This protocol not only provides a crosssectional image through the fovea but also gives a macular thickness analysis. The macular scan can rule out macular changes missed on the papillomacular axis line scan (see foregoing) and can define macular disease that may mimic optic neuropathy,3 including cystoid macular edema, pigment epithelial detachments, and subretinal fluid, which are visualized by this scan.
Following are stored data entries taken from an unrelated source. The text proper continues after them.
Lemma tokens_of_snoc ps p :
  tokens_of (ps ++ [p]) = closed_tokens ps ++ phrase_tokens p.
Proof.
  induction ps as [|q ps IH]; [done|].
  change ((q :: ps) ++ [p]) with (q :: (ps ++ [p])).
  destruct (ps ++ [p]) as [|x l] eqn:E; [by destruct ps|].
  change (tokens_of (q :: x :: l))
    with (phrase_tokens q ++ delimiter_token q :: tokens_of (x :: l)).
  rewrite IH. unfold closed_tokens. cbn.
  by rewrite <- !(assoc_L (++)).
Qed.

Lemma mora_tokens_extend m :
  mora_tokens (extend_mora m) = mora_tokens m ++ [LongVowelExtension].
Proof.
  unfold mora_tokens, extend_mora. simpl.
  rewrite kana_run_snoc_marker by done.
  rewrite length_app. simpl.
  destruct (kana_run_prefix (text m)) as [w Hw].
  assert (Hlen : length (text m) + 1 - length (kana_run (text m)) =
                 S (length (text m) - length (kana_run (text m)))).
  { rewrite Hw at 1 3. rewrite length_app. lia. }
  rewrite Hlen. cbn [replicate]. rewrite replicate_cons_app.
  by rewrite <- !(assoc_L (++)).
Qed.

Lemma parsed_mora_extend m :
  parsed_mora table m → parsed_mora table (extend_mora m).
Proof.
  intros [(Hne & Ht & Htext) Hb]. split; [|by rewrite <- Hb].
  unfold table_mora, extend_mora. simpl.
  rewrite kana_run_snoc_marker by done. repeat split; try done.
  rewrite length_app. simpl.
  destruct (kana_run_prefix (text m)) as [w Hw].
  assert (Hlen : length (text m) + 1 - length (kana_run (text m)) =
                 S (length (text m) - length (kana_run (text m)))).
  { rewrite Hw at 1 3. rewrite length_app. lia. }
  rewrite Hlen. cbn [replicate]. rewrite replicate_cons_app.
  rewrite (assoc_L (++)). by rewrite <- Htext.
Qed.

Lemma parsed_mora_build kana ph d :
  good_token table (KanaMora kana ph) →
  parsed_mora table (build_mora kana ph d) ∧
  mora_tokens (build_mora kana ph d) =
  (if d then [Devoice] else []) ++ [KanaMora kana ph].
Proof.
  intros (Hne & Hfree & Ht). destruct ph as [c v].
  unfold parsed_mora, table_mora, mora_tokens, build_mora. simpl.
  rewrite kana_run_id, Nat.sub_diag by done. simpl.
  by rewrite app_nil_r.
Qed.

Lemma close_ok st b pos st' :
  close silence describe st b pos = inr st' →
  state_ok table silence st → pending st = None →
  state_ok table silence st' ∧
  state_tokens st' =
    state_tokens st ++ [if b then PauseDelimiter else PlainDelimiter] ∧
  state_tokens st' = closed_tokens (finished st') ∧
  ∃ p, finished st' = finished st ++ [p] ∧
       pause_mora p = if b then Some (silent_mora silence) else None.
Proof.
  destruct st as [f c a s0 d q]. unfold close, state_ok. fields.
  intros H (Hf & Hc & Ha & _) ->.
  destruct c as [|m c]; [done|]. destruct a as [a|]; [|done].
  injection H as <-. fields. split; [|split; [|split]];
    [| |unfold state_tokens; fields; cbn [moras_tokens];
        by rewrite !app_nil_r|].
  - split_and!; [|constructor|done|by left].
    apply Forall_app_2; [done|]. constructor; [|done].
    split_and!; fields; [done|apply (Ha a eq_refl)..|destruct b; auto].
  - unfold state_tokens. fields. rewrite closed_tokens_snoc.
    unfold phrase_tokens, delimiter_token. fields.
    cbn [moras_tokens default]. rewrite !app_nil_r, <- !(assoc_L (++)).
    do 2 f_equal. by destruct q, b.
  - by eexists.
Qed.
Optical Coherence Tomography

in the Analysis of Optic

Nerve Disorders

Using the peripapillary RNFL scan protocols already described, OCT can demonstrate RNFL atrophy secondary to ischemia, compression, demyelination, or increased intracranial pressure. Patterns of RNFL loss can be measured by OCT that may correlate with visual field defects. These patterns of RNFL loss may be useful in determining the location of lesions along the visual pathways. Peripapillary RNFL scans are also useful in documenting progressive changes or stability of lesions during follow-up.

Optic Disc Edema

In the evaluation of optic disc edema from various causes, including papilledema, the combination of the peripapillary nerve fiber layer scan with the papillomacular line scan (see above) is useful. In cases of optic disc swelling, the peripapillary RNFL scan will show an increase in RNFL thickness that is above the 95th percentile of the normative data that are already included in the program. RNFL thickening can be sectoral, as in some cases of anterior ischemic optic neuropathy (AION), or diffuse, as in papilledema. Resolution of disc swelling is accompanied by a return to normal of the RNFL if no permanent damage has occurred, or a decrease below the 5th percentile if RNFL loss has occurred (see Figure 10.1A,B).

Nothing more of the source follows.